====== Given data ======
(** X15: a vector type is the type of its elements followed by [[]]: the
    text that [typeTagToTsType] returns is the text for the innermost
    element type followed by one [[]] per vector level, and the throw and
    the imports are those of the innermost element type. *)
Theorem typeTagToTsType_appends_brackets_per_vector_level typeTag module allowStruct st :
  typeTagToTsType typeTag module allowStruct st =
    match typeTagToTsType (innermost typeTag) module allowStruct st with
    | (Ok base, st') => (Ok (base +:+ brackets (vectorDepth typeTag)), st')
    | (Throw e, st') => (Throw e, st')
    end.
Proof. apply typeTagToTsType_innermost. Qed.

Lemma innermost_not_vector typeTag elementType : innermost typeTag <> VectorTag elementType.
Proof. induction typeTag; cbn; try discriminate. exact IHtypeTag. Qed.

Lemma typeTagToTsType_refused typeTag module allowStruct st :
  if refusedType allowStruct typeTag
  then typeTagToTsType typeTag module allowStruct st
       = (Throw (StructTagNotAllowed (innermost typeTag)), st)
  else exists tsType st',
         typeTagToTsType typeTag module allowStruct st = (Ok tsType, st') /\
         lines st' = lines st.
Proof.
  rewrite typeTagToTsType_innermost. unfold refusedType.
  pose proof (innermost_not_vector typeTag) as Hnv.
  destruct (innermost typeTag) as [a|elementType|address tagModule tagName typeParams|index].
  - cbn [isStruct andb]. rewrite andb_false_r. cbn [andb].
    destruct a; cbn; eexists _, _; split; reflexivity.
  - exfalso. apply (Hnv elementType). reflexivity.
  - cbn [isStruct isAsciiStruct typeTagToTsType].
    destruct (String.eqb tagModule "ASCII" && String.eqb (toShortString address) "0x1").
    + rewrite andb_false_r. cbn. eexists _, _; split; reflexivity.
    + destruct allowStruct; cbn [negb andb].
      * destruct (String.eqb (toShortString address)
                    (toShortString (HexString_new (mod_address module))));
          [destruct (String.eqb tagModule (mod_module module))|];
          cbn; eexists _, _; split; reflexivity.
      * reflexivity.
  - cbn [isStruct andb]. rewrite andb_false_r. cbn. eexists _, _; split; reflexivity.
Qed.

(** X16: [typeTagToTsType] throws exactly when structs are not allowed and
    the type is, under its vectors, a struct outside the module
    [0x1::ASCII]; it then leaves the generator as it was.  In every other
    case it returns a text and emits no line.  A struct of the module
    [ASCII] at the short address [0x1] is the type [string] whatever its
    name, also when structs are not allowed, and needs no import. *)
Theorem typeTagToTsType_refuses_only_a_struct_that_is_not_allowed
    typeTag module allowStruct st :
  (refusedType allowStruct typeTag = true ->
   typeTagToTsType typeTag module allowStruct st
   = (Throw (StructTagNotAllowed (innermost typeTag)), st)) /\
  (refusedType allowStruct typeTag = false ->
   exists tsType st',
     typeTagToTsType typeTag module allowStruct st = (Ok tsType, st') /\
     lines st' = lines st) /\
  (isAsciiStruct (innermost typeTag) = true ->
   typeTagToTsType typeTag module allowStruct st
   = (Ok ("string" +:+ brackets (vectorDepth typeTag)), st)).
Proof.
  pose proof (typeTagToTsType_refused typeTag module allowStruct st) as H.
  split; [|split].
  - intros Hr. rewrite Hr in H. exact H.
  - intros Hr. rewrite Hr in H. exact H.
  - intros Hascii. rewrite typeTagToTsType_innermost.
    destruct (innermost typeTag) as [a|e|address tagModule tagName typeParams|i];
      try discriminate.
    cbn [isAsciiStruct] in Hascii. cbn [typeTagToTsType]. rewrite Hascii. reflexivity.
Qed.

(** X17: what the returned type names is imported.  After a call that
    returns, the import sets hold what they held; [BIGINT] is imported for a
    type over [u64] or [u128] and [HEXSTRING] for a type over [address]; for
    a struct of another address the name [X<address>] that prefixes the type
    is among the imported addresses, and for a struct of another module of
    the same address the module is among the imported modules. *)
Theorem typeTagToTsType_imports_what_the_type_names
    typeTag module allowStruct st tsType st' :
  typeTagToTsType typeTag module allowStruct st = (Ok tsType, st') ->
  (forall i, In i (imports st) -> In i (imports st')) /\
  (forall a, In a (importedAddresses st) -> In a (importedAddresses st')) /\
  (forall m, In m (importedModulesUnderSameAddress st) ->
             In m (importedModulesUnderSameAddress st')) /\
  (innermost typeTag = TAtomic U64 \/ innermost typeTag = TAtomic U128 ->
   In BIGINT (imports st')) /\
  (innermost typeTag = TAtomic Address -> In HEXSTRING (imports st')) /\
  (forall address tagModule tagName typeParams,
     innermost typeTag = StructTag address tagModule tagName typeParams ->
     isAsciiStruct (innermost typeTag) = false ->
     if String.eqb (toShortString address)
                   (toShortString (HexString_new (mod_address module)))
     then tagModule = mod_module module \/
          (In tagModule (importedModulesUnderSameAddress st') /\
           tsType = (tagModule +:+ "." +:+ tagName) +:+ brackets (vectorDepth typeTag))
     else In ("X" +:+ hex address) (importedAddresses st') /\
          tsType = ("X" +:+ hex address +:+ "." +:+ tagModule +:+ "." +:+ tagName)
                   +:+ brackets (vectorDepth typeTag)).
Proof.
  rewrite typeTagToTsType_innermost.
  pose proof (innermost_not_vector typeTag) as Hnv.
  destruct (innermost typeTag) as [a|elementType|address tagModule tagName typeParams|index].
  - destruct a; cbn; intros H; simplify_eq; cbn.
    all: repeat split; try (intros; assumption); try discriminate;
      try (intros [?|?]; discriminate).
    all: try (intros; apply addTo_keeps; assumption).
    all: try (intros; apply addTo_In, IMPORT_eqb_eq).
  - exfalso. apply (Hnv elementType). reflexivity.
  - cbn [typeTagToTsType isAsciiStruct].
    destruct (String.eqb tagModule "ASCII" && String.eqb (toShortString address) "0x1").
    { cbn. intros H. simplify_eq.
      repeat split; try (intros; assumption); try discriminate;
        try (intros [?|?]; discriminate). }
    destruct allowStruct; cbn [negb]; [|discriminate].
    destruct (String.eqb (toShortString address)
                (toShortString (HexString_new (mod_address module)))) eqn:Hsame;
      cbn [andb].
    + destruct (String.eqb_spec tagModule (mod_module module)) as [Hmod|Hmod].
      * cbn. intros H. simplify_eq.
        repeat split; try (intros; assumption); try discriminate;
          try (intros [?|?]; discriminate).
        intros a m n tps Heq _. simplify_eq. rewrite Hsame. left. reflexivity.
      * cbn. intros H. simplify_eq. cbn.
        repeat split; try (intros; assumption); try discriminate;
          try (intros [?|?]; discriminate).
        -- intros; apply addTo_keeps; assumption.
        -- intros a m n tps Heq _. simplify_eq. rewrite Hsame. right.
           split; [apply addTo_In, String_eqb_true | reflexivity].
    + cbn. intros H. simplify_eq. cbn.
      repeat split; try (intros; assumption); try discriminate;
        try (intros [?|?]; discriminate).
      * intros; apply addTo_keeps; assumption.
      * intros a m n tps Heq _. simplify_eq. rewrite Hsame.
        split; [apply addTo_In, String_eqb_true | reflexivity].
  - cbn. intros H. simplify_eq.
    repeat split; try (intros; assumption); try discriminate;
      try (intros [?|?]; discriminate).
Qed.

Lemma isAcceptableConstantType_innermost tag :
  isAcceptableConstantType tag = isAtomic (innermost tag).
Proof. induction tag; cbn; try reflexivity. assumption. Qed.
======
### Prompt
Return word for word the lines above from the line with "the same address" to the line with "(innermost typeTag = TAtomic U64", including both and leaving out all others.

### Finished task
    the same address the module is among the imported modules. *)
Theorem typeTagToTsType_imports_what_the_type_names
    typeTag module allowStruct st tsType st' :
  typeTagToTsType typeTag module allowStruct st = (Ok tsType, st') ->
  (forall i, In i (imports st) -> In i (imports st')) /\
  (forall a, In a (importedAddresses st) -> In a (importedAddresses st')) /\
  (forall m, In m (importedModulesUnderSameAddress st) ->
             In m (importedModulesUnderSameAddress st')) /\
  (innermost typeTag = TAtomic U64 \/ innermost typeTag = TAtomic U128 ->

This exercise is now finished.